Lemma reconciliation_beside_worker_witness :
  exists w', reconcileCpusets (H1 := api) [1%nat] handler stdOut
      (mkWorld fs (run_all <$> ((fun g => [g]) <$> worker_steps))) = Some (w', Ok tt) /\
    let final := run_all (others w') (files w') in
    all_set pod (gatherAllContainers pod) listed_deployment final /\
    forall p c, managed [pod] p c -> restored handler leaves correct final p c.
Proof.
  refine (reconciliation_beside_worker (H2 := api) [] [1%nat] handler stdOut [pod] leaves cpus correct pod
    listed_deployment ((fun g => [g]) <$> worker_steps) fs eq_refl example_leaves example_node listed_deployed
    listed_consistent listed_ready example_ready (one_by_one worker_steps)).
Defined.
End witnesses.
(** C22: Without new updates the workers come to rest: before a shutdown they make at most
    [work_left] steps in any order, and when none can go on while one of them lives, every
    update that was queued has been handled since. *)
Theorem workers_come_to_rest c c' ls : reachable elapsed pods n m c -> is_shut c = false ->
  Forall worker_step ls -> run elapsed pods ls (Live c) = Some (Live c') ->
  (length ls <= work_left c)%nat /\
  ((forall l, worker_step l -> step elapsed pods l c' = None) ->
   (exists i p, workers c' !! i = Some p /\ p <> Ended) ->
   forall l1 l2 x, log c' = l1 ++ Queued x :: l2 -> exists i o, Finished i x o ∈ l1).
Proof.
  intros Hr Hs Hls Hrun. destruct (run_worker_steps _ _ _ _ _ _ _ Hr Hs Hls Hrun) as (Hr' & Hs' & ->).
  split; [lia|]. intros Hstuck Hlive l1 l2 x Hl.
  destruct (stuck_idle _ _ _ _ _ (reachable_consistent _ _ _ _ _ Hr') Hs' Hstuck) as [Hno Hempty].
  specialize (Hempty Hlive).
  destruct (queued_fate _ _ _ _ _ _ _ _ Hr' Hl) as [Hx|[[i Hi]|Hf]]; [set_solver|by destruct (Hno i x)|done].
Qed.

(** C23: [Stop] reaches one thread: as many threads have ended as sends were made, so at most two
    of all the workers, the reconciliation and the informer's threads. *)
Theorem stop_reaches_one_thread c : reachable elapsed pods n m c ->
  ended_threads n c = (stops_sent (main_stop c) + stops_sent (watch_stop c))%nat /\
  (m - 2 <= count (fun p => negb (bool_decide (p = Ended))) (workers c))%nat.
Proof.
  intros Hr. pose proof (reachable_consistent _ _ _ _ _ Hr) as Hc. pose proof (c_stops _ _ _ Hc) as Hst.
  split; [done|]. rewrite <- (c_workers _ _ _ Hc).
  assert (count (fun p => bool_decide (p = Ended)) (workers c) +
    count (fun p => negb (bool_decide (p = Ended))) (workers c) = length (workers c))%nat as Hsum.
  { generalize (workers c). intros ws. induction ws as [|p ws IH]; [done|]. rewrite !count_cons. simpl.
    destruct (bool_decide (p = Ended)); simpl; lia. }
  unfold ended_threads in Hst. pose proof (stops_sent_le (main_stop c)). pose proof (stops_sent_le (watch_stop c)).
  lia.
Qed.

(** C24: While two threads of the informer listen, a termination signal ends the process whatever
    the workers do: three steps of [main] are always possible, and what is in the queue or
    in the hands of a worker is dropped. *)
Theorem signal_ends_process c : reachable elapsed pods n m c -> (2 <= n)%nat -> main_stop c = Sending ->
  run elapsed pods [Receive Main InformerThread; ShutDownQueue Main; Exit Main] (Live c) = Some Exited.
Proof.
  intros Hr Hn Hm. pose proof (reachable_consistent _ _ _ _ _ Hr) as Hc.
  pose proof (c_stops _ _ _ Hc) as Hst. unfold ended_threads in Hst. rewrite Hm in Hst.
  simpl. rewrite Hm. destruct (informer c) as [|k]; [|done].
  pose proof (stops_sent_le (watch_stop c)). simpl in Hst. lia.
Qed.
End properties.

(** ** Witnesses *)

(** A queue with the laws: the objects in the order they were added, and those handed out. *)
Module list_queue.
Record queue := mkQueue {
  waiting : list object;
  taken : gset object;
  closed : bool
}.

Definition push (x : object) (q : queue) : queue :=
  if closed q || bool_decide (x ∈ waiting q) then q else mkQueue (waiting q ++ [x]) (taken q) (closed q).

Definition get (q : queue) : option (option object * queue) :=
  match list_find (fun x => x ∉ taken q) (waiting q) with
  | Some (_, x) => Some (Some x, mkQueue (filter (fun y => y <> x) (waiting q)) ({[x]} ∪ taken q) (closed q))
  | None => if closed q then Some (None, q) else None
  end.

#[export] Instance lib : WorkQueue := {
  wq := queue;
  wq_New := mkQueue [] ∅ false;
  wq_Add := push;
  wq_Get := get;
  wq_Done := fun x q => mkQueue (waiting q) (taken q ∖ {[x]}) (closed q);
  wq_ShutDown := fun q => mkQueue (waiting q) (taken q) true
}.

Lemma none_free q : list_find (fun x => x ∉ taken q) (waiting q) = None ->
  (list_to_set (waiting q) : gset object) ⊆ taken q.
Proof.
  intros Hf%list_find_None x. rewrite elem_of_list_to_set. rewrite Forall_forall in Hf. intros Hx.
  destruct (decide (x ∈ taken q)); [done|]. by destruct (Hf x Hx).
Qed.

#[export] Instance laws : @WorkQueueLaws lib.
Proof.
  refine {| pending := fun q : @wq lib => list_to_set (waiting q) : gset object;
            processing := fun q : @wq lib => taken q; shutting_down := fun q : @wq lib => closed q |}.
  - done.
  - intros x q. simpl. unfold push. destruct (closed q) eqn:Hc; simpl; [done|].
    case_bool_decide; simpl; [|split; [set_solver|done]]. split; [set_solver|done].
  - intros x q q'. simpl. unfold get. destruct (list_find _ _) as [[i y]|] eqn:Hf; [|by case_match].
    intros [= -> <-]. apply list_find_Some in Hf as (Hi & Hx & _). apply list_elem_of_lookup_2 in Hi. simpl.
    split; [set_solver|]. split; [done|]. split; [|split; [set_solver|done]].
    apply set_eq. intros y. rewrite elem_of_list_to_set, list_elem_of_filter. set_solver.
  - intros q q'. simpl. unfold get. destruct (list_find _ _) as [[i y]|] eqn:Hf; [done|].
    case_match eqn:Hc; [|done]. intros [= <-]. by apply none_free in Hf.
  - intros q. simpl. unfold get. destruct (list_find _ _) as [[i y]|] eqn:Hf; [done|].
    case_match; [done|]. by apply none_free in Hf.
  - done.
  - done.
Defined.
End list_queue.

Lemma reachable_run `{WorkQueue} elapsed pods n m ls : forall c c', reachable elapsed pods n m c ->
  run elapsed pods ls (Live c) = Some (Live c') -> reachable elapsed pods n m c'.
Proof.
  induction ls as [|l ls IH]; intros c c' Hr Hrun; simpl in Hrun; [by simplify_eq|].
  destruct (step elapsed pods l c) as [[c1| |p]|] eqn:Hs; try (by destruct ls).
  apply (IH c1); [by eapply reach_step|done].
Defined.

Local Open Scope Z_scope.

Module workers_example.
Import events_example.
#[export] Existing Instance list_queue.lib.
#[export] Existing Instance list_queue.laws.

Definition ago (t : Z) : string := "5s".

(** The pointer [r] is to the version of one pod with [r] restarts. *)
Definition version (r : Z) : v1_Pod := pod "Running" [init_done] [running r].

•••

*Exercise directions:* Every record above must be printed again exactly as it stands.

*Result for this exercise:*
Lemma reconciliation_beside_worker_witness :
  exists w', reconcileCpusets (H1 := api) [1%nat] handler stdOut
      (mkWorld fs (run_all <$> ((fun g => [g]) <$> worker_steps))) = Some (w', Ok tt) /\
    let final := run_all (others w') (files w') in
    all_set pod (gatherAllContainers pod) listed_deployment final /\
    forall p c, managed [pod] p c -> restored handler leaves correct final p c.
Proof.
  refine (reconciliation_beside_worker (H2 := api) [] [1%nat] handler stdOut [pod] leaves cpus correct pod
    listed_deployment ((fun g => [g]) <$> worker_steps) fs eq_refl example_leaves example_node listed_deployed
    listed_consistent listed_ready example_ready (one_by_one worker_steps)).
Defined.
End witnesses.
(** C22: Without new updates the workers come to rest: before a shutdown they make at most
    [work_left] steps in any order, and when none can go on while one of them lives, every
    update that was queued has been handled since. *)
Theorem workers_come_to_rest c c' ls : reachable elapsed pods n m c -> is_shut c = false ->
  Forall worker_step ls -> run elapsed pods ls (Live c) = Some (Live c') ->
  (length ls <= work_left c)%nat /\
  ((forall l, worker_step l -> step elapsed pods l c' = None) ->
   (exists i p, workers c' !! i = Some p /\ p <> Ended) ->
   forall l1 l2 x, log c' = l1 ++ Queued x :: l2 -> exists i o, Finished i x o ∈ l1).
Proof.
  intros Hr Hs Hls Hrun. destruct (run_worker_steps _ _ _ _ _ _ _ Hr Hs Hls Hrun) as (Hr' & Hs' & ->).
  split; [lia|]. intros Hstuck Hlive l1 l2 x Hl.
  destruct (stuck_idle _ _ _ _ _ (reachable_consistent _ _ _ _ _ Hr') Hs' Hstuck) as [Hno Hempty].
  specialize (Hempty Hlive).
  destruct (queued_fate _ _ _ _ _ _ _ _ Hr' Hl) as [Hx|[[i Hi]|Hf]]; [set_solver|by destruct (Hno i x)|done].
Qed.

(** C23: [Stop] reaches one thread: as many threads have ended as sends were made, so at most two
    of all the workers, the reconciliation and the informer's threads. *)
Theorem stop_reaches_one_thread c : reachable elapsed pods n m c ->
  ended_threads n c = (stops_sent (main_stop c) + stops_sent (watch_stop c))%nat /\
  (m - 2 <= count (fun p => negb (bool_decide (p = Ended))) (workers c))%nat.
Proof.
  intros Hr. pose proof (reachable_consistent _ _ _ _ _ Hr) as Hc. pose proof (c_stops _ _ _ Hc) as Hst.
  split; [done|]. rewrite <- (c_workers _ _ _ Hc).
  assert (count (fun p => bool_decide (p = Ended)) (workers c) +
    count (fun p => negb (bool_decide (p = Ended))) (workers c) = length (workers c))%nat as Hsum.
  { generalize (workers c). intros ws. induction ws as [|p ws IH]; [done|]. rewrite !count_cons. simpl.
    destruct (bool_decide (p = Ended)); simpl; lia. }
  unfold ended_threads in Hst. pose proof (stops_sent_le (main_stop c)). pose proof (stops_sent_le (watch_stop c)).
  lia.
Qed.

(** C24: While two threads of the informer listen, a termination signal ends the process whatever
    the workers do: three steps of [main] are always possible, and what is in the queue or
    in the hands of a worker is dropped. *)
Theorem signal_ends_process c : reachable elapsed pods n m c -> (2 <= n)%nat -> main_stop c = Sending ->
  run elapsed pods [Receive Main InformerThread; ShutDownQueue Main; Exit Main] (Live c) = Some Exited.
Proof.
  intros Hr Hn Hm. pose proof (reachable_consistent _ _ _ _ _ Hr) as Hc.
  pose proof (c_stops _ _ _ Hc) as Hst. unfold ended_threads in Hst. rewrite Hm in Hst.
  simpl. rewrite Hm. destruct (informer c) as [|k]; [|done].
  pose proof (stops_sent_le (watch_stop c)). simpl in Hst. lia.
Qed.
End properties.

(** ** Witnesses *)

(** A queue with the laws: the objects in the order they were added, and those handed out. *)
Module list_queue.
Record queue := mkQueue {
  waiting : list object;
  taken : gset object;
  closed : bool
}.

Definition push (x : object) (q : queue) : queue :=
  if closed q || bool_decide (x ∈ waiting q) then q else mkQueue (waiting q ++ [x]) (taken q) (closed q).

Definition get (q : queue) : option (option object * queue) :=
  match list_find (fun x => x ∉ taken q) (waiting q) with
  | Some (_, x) => Some (Some x, mkQueue (filter (fun y => y <> x) (waiting q)) ({[x]} ∪ taken q) (closed q))
  | None => if closed q then Some (None, q) else None
  end.

#[export] Instance lib : WorkQueue := {
  wq := queue;
  wq_New := mkQueue [] ∅ false;
  wq_Add := push;
  wq_Get := get;
  wq_Done := fun x q => mkQueue (waiting q) (taken q ∖ {[x]}) (closed q);
  wq_ShutDown := fun q => mkQueue (waiting q) (taken q) true
}.

Lemma none_free q : list_find (fun x => x ∉ taken q) (waiting q) = None ->
  (list_to_set (waiting q) : gset object) ⊆ taken q.
Proof.
  intros Hf%list_find_None x. rewrite elem_of_list_to_set. rewrite Forall_forall in Hf. intros Hx.
  destruct (decide (x ∈ taken q)); [done|]. by destruct (Hf x Hx).
Qed.

#[export] Instance laws : @WorkQueueLaws lib.
Proof.
  refine {| pending := fun q : @wq lib => list_to_set (waiting q) : gset object;
            processing := fun q : @wq lib => taken q; shutting_down := fun q : @wq lib => closed q |}.
  - done.
  - intros x q. simpl. unfold push. destruct (closed q) eqn:Hc; simpl; [done|].
    case_bool_decide; simpl; [|split; [set_solver|done]]. split; [set_solver|done].
  - intros x q q'. simpl. unfold get. destruct (list_find _ _) as [[i y]|] eqn:Hf; [|by case_match].
    intros [= -> <-]. apply list_find_Some in Hf as (Hi & Hx & _). apply list_elem_of_lookup_2 in Hi. simpl.
    split; [set_solver|]. split; [done|]. split; [|split; [set_solver|done]].
    apply set_eq. intros y. rewrite elem_of_list_to_set, list_elem_of_filter. set_solver.
  - intros q q'. simpl. unfold get. destruct (list_find _ _) as [[i y]|] eqn:Hf; [done|].
    case_match eqn:Hc; [|done]. intros [= <-]. by apply none_free in Hf.
  - intros q. simpl. unfold get. destruct (list_find _ _) as [[i y]|] eqn:Hf; [done|].
    case_match; [done|]. by apply none_free in Hf.
  - done.
  - done.
Defined.
End list_queue.

Lemma reachable_run `{WorkQueue} elapsed pods n m ls : forall c c', reachable elapsed pods n m c ->
  run elapsed pods ls (Live c) = Some (Live c') -> reachable elapsed pods n m c'.
Proof.
  induction ls as [|l ls IH]; intros c c' Hr Hrun; simpl in Hrun; [by simplify_eq|].
  destruct (step elapsed pods l c) as [[c1| |p]|] eqn:Hs; try (by destruct ls).
  apply (IH c1); [by eapply reach_step|done].
Defined.

Local Open Scope Z_scope.

Module workers_example.
Import events_example.
#[export] Existing Instance list_queue.lib.
#[export] Existing Instance list_queue.laws.

Definition ago (t : Z) : string := "5s".

(** The pointer [r] is to the version of one pod with [r] restarts. *)
Definition version (r : Z) : v1_Pod := pod "Running" [init_done] [running r].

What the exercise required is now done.